История человечества — история неудач.

Ж. П. Сартр

Троллейбус трясся, как припадочный, и ехать в нем, особенно стоя, было совершенно невозможно. Однако Гаврила наш Петрович иного транспорта не признавал. Говорит, жаль, что нет сейчас на улице лошадиных повозок, приходится толкаться в железной утробе чудовищного зверя, но иного выбора нет.

Гаврила примостился к окну и высунул наружу сизоватую свою ряшку. Ему было, по-моему, даже хорошо, а меня же от тряски, жары и сплошной потной массы человеческих тел вокруг тошнило, и в горле стоял горький ком.

Гаврила был сделан по особому стандарту «купец». Это и определило, кажется, всю его дальнейшую жизнь. Едва подавшись в сочинители, он заявил, что более всего на свете любит старую, полулегендарную Россию, именовавшуюся тогда, говорят, Русью. Брешут, конечно, но это не важно. Гаврила расчесывал редкие волосенки на пробор, мазал голову салом, когда находил его в магазинах продуктового антиквариата, и носил какую-то хламиду, которую называл… н-нет, не помню я, как он ее назвал. Кого уважал, называл боярами, кого нет — холопами. Смысла этих слов никто, кроме него, не знал, так что внимания не обращали.

Когда мне стало совсем уж плохо, поплыли перед глазами зеленые пятна и я представил себе, как буду извиняться за оскверненные рубашки, и будут ли меня бить, Гаврила потянул меня за рукав.

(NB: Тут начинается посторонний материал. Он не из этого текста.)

(** * Pragati-Path: the submission validation and scoring pipeline

    A shallow embedding of [src/issue_validator.py] (class [CivicValidator])
    and the properties its specification states about it.

    Conventions of the embedding.

    - A Python [str] is a list of characters; a character is a code point
      below 256 (an [ascii]).  On that range Python's [\d] matches exactly
      the ten digits '0'..'9', [str.isspace] holds of the twelve code points
      listed in [isspace], and [str.lower] acts on 'A'..'Z' and on the
      Latin-1 capitals.
    - A call that may raise returns an [outcome]: [Returns v] or [Raises e].
      [try ... except Exception] is [try_except].
    - What the code reads from outside (the image decoder, the captioning
      client, the scoring service, [ast.literal_eval], [repr], the
      interpreter's limit on [int()] of long digit strings) is a variable of
      the section that uses it; every theorem holds for all of their
      behaviours.
    - [if not file] asks the upload object for its truth value, so an
      upload carries one ([truth]); werkzeug's [FileStorage], the object
      Flask passes, is true exactly when its filename is.
    - An exception carries its class name and its text; the text is
      abridged where the code only prints it.
    - The [print] calls inside a [try] or an [except] branch have no
      modelled effect.  The [print] that opens [get_florence_caption]
      stands before its [try] and writes a character outside ASCII: the
      write is modelled ([get_florence_caption_with_print]), and the
      definition [get_florence_caption] is the method from its second
      statement on.
    - The modules the methods import on the fly ([requests], [ast]) are
      taken to be installed. *)

From Stdlib Require Import List Ascii String ZArith NArith Lia Bool.
From Stdlib Require Import Strings.Byte.
From Stdlib Require Import DecimalString.
From Corelib Require Import PrimFloat.
Import ListNotations.

Set Implicit Arguments.
Set Warnings "-register-all,-inexact-float".

Local Open Scope list_scope.

(** ** Python strings *)

Definition str := list ascii.

(** A string literal. *)
Definition py (s : string) : str := list_ascii_of_string s.

(** [ord(c)] *)
Definition ord (c : ascii) : N := N_of_ascii c.

(** [chr(n)] for [n < 256] *)
Definition chr (n : N) : ascii := ascii_of_N n.

Definition newline : ascii := chr 10.

(** The characters [\d] matches. *)
Definition isdigit (c : ascii) : bool :=
  (48 <=? ord c)%N && (ord c <=? 57)%N.

(** [str.isspace] on one character: TAB, LF, VT, FF, CR, the four
    separators FS, GS, RS, US, SPACE, NEL and NBSP. *)
Definition isspace (c : ascii) : bool :=
  existsb (N.eqb (ord c)) [9; 10; 11; 12; 13; 28; 29; 30; 31; 32; 133; 160]%N.

(** [str.lower] on one character. *)
Definition lower_char (c : ascii) : ascii :=
  let n := ord c in
  if ((65 <=? n) && (n <=? 90) ||
      (192 <=? n) && (n <=? 222) && negb (n =? 215))%N
  then chr (n + 32) else c.

(** [s.lower()] *)
Definition lower (s : str) : str := map lower_char s.

(** [s.lstrip()], [s.rstrip()], [s.strip()] *)
Fixpoint lstrip (s : str) : str :=
  match s with
  | c :: r => if isspace c then lstrip r else s
  | [] => []
  end.

Definition rstrip (s : str) : str := rev (lstrip (rev s)).

Definition strip (s : str) : str := rstrip (lstrip s).

(** [s.split(sep)] for a one-character separator: never the empty list. *)
Fixpoint split (sep : ascii) (s : str) : list str :=
  match s with
  | [] => [[]]
  | c :: r =>
      if Ascii.eqb c sep then [] :: split sep r
      else match split sep r with
           | l :: ls => (c :: l) :: ls
           | [] => [[c]]
           end
  end.

(** [s.startswith(p)] *)
Fixpoint startswith (p s : str) : bool :=
  match p, s with
  | [], _ => true
  | _ :: _, [] => false
  | a :: p', b :: s' => Ascii.eqb a b && startswith p' s'
  end.

(** [s.endswith(p)] *)
Definition endswith (p s : str) : bool := startswith (rev p) (rev s).

(** [p in s] *)
Fixpoint contains (p s : str) : bool :=
  startswith p s ||
  match s with
  | [] => false
  | _ :: s' => contains p s'
  end.

(** ** Exceptions *)

(** An exception: its class name and [str(e)]. *)
Record exn : Type := Exception { exn_class : string; exn_str : str }.

Inductive outcome (A : Type) : Type :=
| Returns (a : A)
| Raises (e : exn).

Arguments Returns {A} a.
Arguments Raises {A} e.

Definition bind {A B : Type} (m : outcome A) (k : A -> outcome B) : outcome B :=
  match m with
  | Returns a => k a
  | Raises e => Raises e
  end.

(** [try: body  except Exception as e: handler e] *)
Definition try_except {A : Type} (body : outcome A) (handler : exn -> outcome A)
  : outcome A :=
  match body with
  | Returns a => Returns a
  | Raises e => handler e
  end.

Declare Scope py_scope.
Delimit Scope py_scope with py_m.
Notation "x <- m ;; k" := (bind m (fun x => k))
  (at level 61, m at next level, right associativity) : py_scope.
Local Open Scope py_scope.

(** ** The score parser: [re.findall], [int], the format [03d] *)

(** [re.findall(r'\d+', s)]: the scan keeps the digits of the match in
    progress in [run], most recent first, and emits the match when a
    character that is no digit, or the end of the string, closes it. *)
Definition emit (run : str) : list str :=
  match run with
  | [] => []
  | _ :: _ => [rev run]
  end.

Fixpoint scan_digits (run : str) (s : str) : list str :=
  match s with
  | [] => emit run
  | c :: r =>
      if isdigit c then scan_digits (c :: run) r
      else emit run ++ scan_digits [] r
  end.

Definition re_findall_digits (s : str) : list str := scan_digits [] s.

Definition digit_value (c : ascii) : N := (ord c - 48)%N.

(** The number a string of digits denotes. *)
Definition int_of_digits (d : str) : N :=
  fold_left (fun acc c => (10 * acc + digit_value c)%N) d 0%N.

Definition ValueError_int_limit : exn :=
  Exception "ValueError"
    (py "Exceeds the limit for integer string conversion").

(** [s.zfill]-style padding used by the format. *)
Definition zero_pad (width : nat) (d : str) : str :=
  repeat "0"%char (width - List.length d) ++ d.

(** [f"{val:03d}"] *)
Definition format_03d (val : Z) : str :=
  let digits := py (NilZero.string_of_uint (N.to_uint (Z.abs_N val))) in
  if (val <? 0)%Z then "-"%char :: zero_pad 2 digits
  else zero_pad 3 digits.

Section Interpreter.

(** [sys.get_int_max_str_digits()]: [int()] refuses a string of more
    digits than this; 0 means no limit (CPython's default is 4300, and
    an interpreter without the limit behaves as 0). *)
Variable max_str_digits : nat.

(** [int()] looks at the limit only for strings of more than 640 digits. *)
Definition int_refuses (d : str) : bool :=
  (640 <? List.length d)%nat &&
  (0 <? max_str_digits)%nat && (max_str_digits <? List.length d)%nat.

(** [int(d)] for [d] a match of [\d+]. *)
Definition py_int (d : str) : outcome Z :=
  if int_refuses d then Raises ValueError_int_limit
  else Returns (Z.of_N (int_of_digits d)).

(** [val = max(0, min(100, int(numbers[0]))); return f"{val:03d}"] *)
Definition clamp_format (number : str) : outcome str :=
  n <- py_int number ;;
  let val := Z.max 0 (Z.min 100 n) in
  Returns (format_03d val).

— Выходить нам, боярин, заснул, что ли? — пророкотал он и двинулся к выходу, как ледокол, на все возмущения отвечая: «Пшел вон, холоп!»

Мы вынырнули из душного троллейбусного нутра под сень каштанов. Несколько минут я стоял, прислонившись к древесному стволу, и тер носовым платком лоб. Воздух в легких был горяч, сух и никак не хотел выходить, я сплевывал его на тротуар, разевал рот, как рыба на берегу, и постепенно оживал.

Гаврила все это время стоял рядом и смотрел на меня из-под кустистых своих бровей. И не поймешь, с сожалением ли или наоборот, с неодобрением.

— Слаб народ, — наконец, выговорил он и, повернувшись ко мне спиной, зашагал к подъезду. Я поплелся следом.

И почему родители мои выбрали такой странный стандарт, непопулярный во все времена, — «интеллигент»? Почему не банального «атлета»? Тогда давка и духота были бы для моего организма чем-то вроде развлечения, необходимой встряски. Хиловатая, склонная к полноте, алкоголизму и депрессии матрица протестовала против такого издевательства над собой, упиралась всеми руками и ногами…

У подъезда сидели на корточках трое длинноволосых «волков». Они замолчали при нашем приближении и проводили долгими недружелюбными взглядами. На секунду мне стало холодно.

Гаврила отпер дверь здоровенным ключом, какие делают для гаражных замков, и вошел первым.

Квартира его состояла из двух комнат и санблока. Кухни предусмотрено не было, так что плита и небольшой обеденный стол стояли в гостиной или «зале», как я привык называть эту комнату. Я уселся на продавленное кресло и огляделся.

Обстановка достаточно нехарактерная для современного сочинителя. Хотя, сочинителем, по большому счету, Гаврила никогда не был, а своим призванием он считал живопись. Однако всю стену в гостиной занимал книжный шкаф, заполненный до отказа. Полки, казалось, стонали, прогибаясь под тяжестью томов в строгих темных обложках, и если бы не соседние, нижние, полки, то уже, наверное, проломились бы.

Гаврила принес чайник, две чашки и пачку чая, поставил чайник на плиту.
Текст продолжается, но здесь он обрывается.